Your assignment -
Within the material below, find each line bearing the word "Arguments" and present it.

Given data -
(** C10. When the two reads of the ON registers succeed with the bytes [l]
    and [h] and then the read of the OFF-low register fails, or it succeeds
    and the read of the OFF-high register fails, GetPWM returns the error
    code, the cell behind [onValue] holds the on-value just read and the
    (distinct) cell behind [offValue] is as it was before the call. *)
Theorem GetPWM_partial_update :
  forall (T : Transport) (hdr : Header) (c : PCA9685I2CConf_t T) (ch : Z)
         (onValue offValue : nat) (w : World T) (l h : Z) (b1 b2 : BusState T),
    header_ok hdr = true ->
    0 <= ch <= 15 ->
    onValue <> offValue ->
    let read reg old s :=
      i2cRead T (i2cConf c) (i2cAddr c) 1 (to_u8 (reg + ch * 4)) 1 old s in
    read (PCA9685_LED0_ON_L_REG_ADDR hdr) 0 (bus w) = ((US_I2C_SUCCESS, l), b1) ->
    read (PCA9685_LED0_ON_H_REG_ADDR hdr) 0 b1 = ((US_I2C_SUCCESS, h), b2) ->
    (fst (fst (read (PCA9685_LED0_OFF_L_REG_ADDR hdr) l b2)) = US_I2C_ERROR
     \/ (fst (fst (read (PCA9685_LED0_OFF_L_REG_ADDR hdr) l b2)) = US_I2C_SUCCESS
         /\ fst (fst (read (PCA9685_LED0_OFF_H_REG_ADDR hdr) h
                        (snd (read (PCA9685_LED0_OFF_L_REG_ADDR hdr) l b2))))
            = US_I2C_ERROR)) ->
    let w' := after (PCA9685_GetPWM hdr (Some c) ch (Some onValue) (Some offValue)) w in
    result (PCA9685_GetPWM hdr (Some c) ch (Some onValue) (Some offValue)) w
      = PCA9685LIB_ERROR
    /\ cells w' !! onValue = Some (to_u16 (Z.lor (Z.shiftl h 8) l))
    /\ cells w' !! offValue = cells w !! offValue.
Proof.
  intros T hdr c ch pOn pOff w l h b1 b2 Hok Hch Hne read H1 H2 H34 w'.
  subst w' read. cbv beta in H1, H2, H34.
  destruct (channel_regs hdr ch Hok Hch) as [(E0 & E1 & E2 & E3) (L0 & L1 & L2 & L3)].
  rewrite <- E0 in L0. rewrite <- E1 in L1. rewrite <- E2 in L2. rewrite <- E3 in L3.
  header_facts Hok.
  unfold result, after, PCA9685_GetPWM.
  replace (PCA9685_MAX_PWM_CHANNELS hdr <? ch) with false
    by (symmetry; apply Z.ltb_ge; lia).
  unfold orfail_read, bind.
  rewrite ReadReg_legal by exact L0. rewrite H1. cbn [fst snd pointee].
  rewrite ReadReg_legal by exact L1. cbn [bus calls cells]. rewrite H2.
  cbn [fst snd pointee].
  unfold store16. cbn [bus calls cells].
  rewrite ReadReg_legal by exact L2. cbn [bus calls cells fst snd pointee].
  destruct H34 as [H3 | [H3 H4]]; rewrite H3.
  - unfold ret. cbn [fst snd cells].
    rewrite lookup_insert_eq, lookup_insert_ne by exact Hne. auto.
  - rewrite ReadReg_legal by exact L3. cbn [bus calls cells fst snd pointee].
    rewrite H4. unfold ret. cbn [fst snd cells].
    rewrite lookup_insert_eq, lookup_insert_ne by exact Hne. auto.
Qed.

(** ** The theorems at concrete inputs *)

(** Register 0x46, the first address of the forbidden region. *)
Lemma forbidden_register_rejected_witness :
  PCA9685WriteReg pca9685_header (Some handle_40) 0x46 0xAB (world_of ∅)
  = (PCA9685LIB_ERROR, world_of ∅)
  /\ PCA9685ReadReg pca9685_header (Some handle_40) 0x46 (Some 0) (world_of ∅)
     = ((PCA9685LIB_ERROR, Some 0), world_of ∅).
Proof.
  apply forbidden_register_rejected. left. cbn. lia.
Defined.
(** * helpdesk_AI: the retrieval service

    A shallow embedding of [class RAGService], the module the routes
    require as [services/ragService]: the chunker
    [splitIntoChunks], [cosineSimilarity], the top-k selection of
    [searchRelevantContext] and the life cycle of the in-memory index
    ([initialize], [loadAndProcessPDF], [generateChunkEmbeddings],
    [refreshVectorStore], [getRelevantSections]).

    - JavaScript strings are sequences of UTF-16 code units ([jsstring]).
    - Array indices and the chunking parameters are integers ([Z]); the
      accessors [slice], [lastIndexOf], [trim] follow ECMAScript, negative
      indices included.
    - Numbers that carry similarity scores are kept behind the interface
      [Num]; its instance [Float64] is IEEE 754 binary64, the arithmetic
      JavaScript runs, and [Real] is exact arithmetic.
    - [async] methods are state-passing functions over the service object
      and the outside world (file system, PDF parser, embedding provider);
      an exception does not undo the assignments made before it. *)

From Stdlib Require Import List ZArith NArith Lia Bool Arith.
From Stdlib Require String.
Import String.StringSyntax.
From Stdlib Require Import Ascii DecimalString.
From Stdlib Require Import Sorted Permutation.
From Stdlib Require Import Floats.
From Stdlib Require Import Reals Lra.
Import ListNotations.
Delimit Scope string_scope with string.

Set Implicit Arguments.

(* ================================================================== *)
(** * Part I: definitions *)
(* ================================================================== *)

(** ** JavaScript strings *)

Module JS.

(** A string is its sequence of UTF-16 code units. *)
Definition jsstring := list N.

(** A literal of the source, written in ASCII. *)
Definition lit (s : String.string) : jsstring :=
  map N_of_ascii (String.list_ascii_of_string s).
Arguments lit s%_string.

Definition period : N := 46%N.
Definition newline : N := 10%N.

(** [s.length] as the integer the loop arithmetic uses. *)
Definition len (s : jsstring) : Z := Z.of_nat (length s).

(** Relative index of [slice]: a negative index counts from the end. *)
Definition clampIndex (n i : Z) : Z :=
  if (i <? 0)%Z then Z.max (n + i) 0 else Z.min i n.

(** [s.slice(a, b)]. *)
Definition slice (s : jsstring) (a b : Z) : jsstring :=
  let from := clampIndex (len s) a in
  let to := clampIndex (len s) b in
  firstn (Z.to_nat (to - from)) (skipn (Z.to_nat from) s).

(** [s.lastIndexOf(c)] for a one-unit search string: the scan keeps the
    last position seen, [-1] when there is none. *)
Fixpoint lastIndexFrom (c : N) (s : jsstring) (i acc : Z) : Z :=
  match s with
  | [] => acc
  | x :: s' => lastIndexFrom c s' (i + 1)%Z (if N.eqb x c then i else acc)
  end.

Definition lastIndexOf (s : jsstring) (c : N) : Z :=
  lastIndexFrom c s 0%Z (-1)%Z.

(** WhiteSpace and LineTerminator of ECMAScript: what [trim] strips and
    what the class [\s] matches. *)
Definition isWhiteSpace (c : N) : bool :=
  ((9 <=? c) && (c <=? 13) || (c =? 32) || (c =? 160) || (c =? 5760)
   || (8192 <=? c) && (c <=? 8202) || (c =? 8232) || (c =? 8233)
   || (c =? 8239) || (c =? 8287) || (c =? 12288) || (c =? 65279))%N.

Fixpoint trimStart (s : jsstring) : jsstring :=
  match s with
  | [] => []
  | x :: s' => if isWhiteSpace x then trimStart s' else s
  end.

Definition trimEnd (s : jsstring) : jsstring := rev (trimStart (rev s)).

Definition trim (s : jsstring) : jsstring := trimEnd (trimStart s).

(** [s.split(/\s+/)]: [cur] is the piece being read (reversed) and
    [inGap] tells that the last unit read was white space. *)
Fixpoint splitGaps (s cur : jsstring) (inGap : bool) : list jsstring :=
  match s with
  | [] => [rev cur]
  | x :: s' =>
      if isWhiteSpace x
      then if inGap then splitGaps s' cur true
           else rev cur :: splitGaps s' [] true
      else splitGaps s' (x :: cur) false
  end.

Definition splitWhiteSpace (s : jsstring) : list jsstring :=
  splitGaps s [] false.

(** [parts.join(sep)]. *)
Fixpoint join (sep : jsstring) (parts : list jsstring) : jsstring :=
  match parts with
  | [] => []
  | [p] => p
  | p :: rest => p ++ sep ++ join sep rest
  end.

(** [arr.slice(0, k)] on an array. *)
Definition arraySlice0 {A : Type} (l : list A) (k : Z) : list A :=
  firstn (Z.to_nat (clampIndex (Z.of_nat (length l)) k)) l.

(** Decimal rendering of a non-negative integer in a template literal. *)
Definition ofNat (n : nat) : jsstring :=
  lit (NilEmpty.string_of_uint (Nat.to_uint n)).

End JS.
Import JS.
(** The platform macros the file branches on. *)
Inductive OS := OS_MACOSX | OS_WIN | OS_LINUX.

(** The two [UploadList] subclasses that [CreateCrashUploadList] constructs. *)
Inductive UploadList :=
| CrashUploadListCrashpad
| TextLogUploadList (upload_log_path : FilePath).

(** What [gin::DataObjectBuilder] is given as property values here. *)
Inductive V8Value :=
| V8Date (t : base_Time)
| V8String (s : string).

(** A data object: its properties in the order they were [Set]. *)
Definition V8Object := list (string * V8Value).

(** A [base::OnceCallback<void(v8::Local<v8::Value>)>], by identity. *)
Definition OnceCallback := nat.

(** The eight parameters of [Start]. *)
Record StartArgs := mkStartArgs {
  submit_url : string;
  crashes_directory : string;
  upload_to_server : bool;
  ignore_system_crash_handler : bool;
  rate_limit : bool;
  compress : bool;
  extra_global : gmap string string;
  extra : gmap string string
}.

Worked solution -
Set Implicit Arguments.
Arguments lit s%_string.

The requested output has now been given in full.